Lemma PlotDiagramApp_form_fields_witness :
  nonneg_number
    (PlotDiagramApp.handleChange (fun _ => NaN) PlotDiagramApp.initial_inputs
       (Target "floors" "" "number" false))
    "plotWidth".
Proof.
  apply (PlotDiagramApp_form_fields (fun _ => NaN)).
  - apply A_session_change; [apply A_session_start |].
    unfold PlotDiagramApp_emits. rewrite PlotDiagramApp_initial_widgets.
    apply elem_of_list_to_set, list_elem_of_In. cbn [name number_inputs In]. tauto.
  - cbn [number_inputs In]. tauto.
Defined.

(** ** [formatLabel] *)

Lemma is_upper_not_space (c : ascii) : is_upper c = true -> c <> " "%char.
Proof. intros H ->. discriminate H. Qed.

Lemma space_not_upper : is_upper " " = false.
Proof. reflexivity. Qed.

(** On ASCII characters [toUpperCase] changes the lower-case letters only,
    and maps them one to one onto the capitals. *)
Lemma char_toUpperCase_spec (c : ascii) :
  (is_lower c = true ->
   is_upper (char_toUpperCase c) = true
   /\ nat_of_ascii (char_toUpperCase c) = (nat_of_ascii c - 32)%nat)
  /\ (is_lower c = false -> char_toUpperCase c = c).
Proof.
  unfold char_toUpperCase. destruct (is_lower c) eqn:E; split; try discriminate;
    try reflexivity. intros _.
  unfold is_lower in E. apply andb_true_iff in E. destruct E as [E1 E2].
  apply Nat.leb_le in E1. apply Nat.leb_le in E2.
  assert (Hn : nat_of_ascii (ascii_of_nat (nat_of_ascii c - 32))
               = (nat_of_ascii c - 32)%nat).
  { apply nat_ascii_embedding. lia. }
  split; [| exact Hn].
  unfold is_upper. rewrite Hn. apply andb_true_iff.
  split; apply Nat.leb_le; lia.
Qed.

Lemma char_toUpperCase_injective (c1 c2 : ascii) :
  is_upper c1 = false -> is_upper c2 = false ->
  char_toUpperCase c1 = char_toUpperCase c2 -> c1 = c2.
Proof.
  intros U1 U2 E.
  destruct (char_toUpperCase_spec c1) as [L1 N1].
  destruct (char_toUpperCase_spec c2) as [L2 N2].
  destruct (is_lower c1) eqn:E1, (is_lower c2) eqn:E2.
  - destruct (L1 eq_refl) as [_ H1]. destruct (L2 eq_refl) as [_ H2].
    rewrite E in H1. rewrite H1 in H2.
    unfold is_lower in E1, E2.
    apply andb_true_iff in E1. apply andb_true_iff in E2.
    destruct E1 as [E1 _]. destruct E2 as [E2 _].
    apply Nat.leb_le in E1. apply Nat.leb_le in E2.
    rewrite <- (ascii_nat_embedding c1), <- (ascii_nat_embedding c2).
    f_equal. lia.
  - destruct (L1 eq_refl) as [H1 _]. rewrite E, (N2 eq_refl) in H1. congruence.
  - destruct (L2 eq_refl) as [H2 _]. rewrite <- E, (N1 eq_refl) in H2. congruence.
  - rewrite (N1 eq_refl), (N2 eq_refl) in E. exact E.
Qed.

Lemma append_cons (c : ascii) (s t : string) :
  String.append (String c s) t = String c (String.append s t).
Proof. reflexivity. Qed.

Lemma length_append (s t : string) :
  String.length (String.append s t) = (String.length s + String.length t)%nat.
Proof.
  induction s as [| c s IH]; [reflexivity |].
  rewrite append_cons. cbn [String.length]. rewrite IH. reflexivity.
Qed.

Lemma append_injective_l (s1 s2 t : string) :
  String.append s1 t = String.append s2 t -> s1 = s2.
Proof.
  revert s2. induction s1 as [| c1 s1 IH]; intros [| c2 s2] E.
  - reflexivity.
  - apply (f_equal String.length) in E.
    rewrite !length_append in E. cbn [String.length] in E. lia.
  - apply (f_equal String.length) in E.
    rewrite !length_append in E. cbn [String.length] in E. lia.
  - rewrite !append_cons in E. injection E as -> E. f_equal. apply IH. exact E.
Qed.

(** The first character of [space_capitals key] is never a capital. *)
Lemma space_capitals_head (key : string) (h : ascii) (t : string) :
  space_capitals key = String h t -> is_upper h = false.
Proof.
  destruct key as [| c rest]; cbn [space_capitals]; [discriminate |].
  destruct (is_upper c) eqn:E; intros [= <- _]; [reflexivity | exact E].
Qed.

*What you will do*. Using the records above, report each line with the string "tauto".

*Task solution*.
    apply elem_of_list_to_set, list_elem_of_In. cbn [name number_inputs In]. tauto.
  - cbn [number_inputs In]. tauto.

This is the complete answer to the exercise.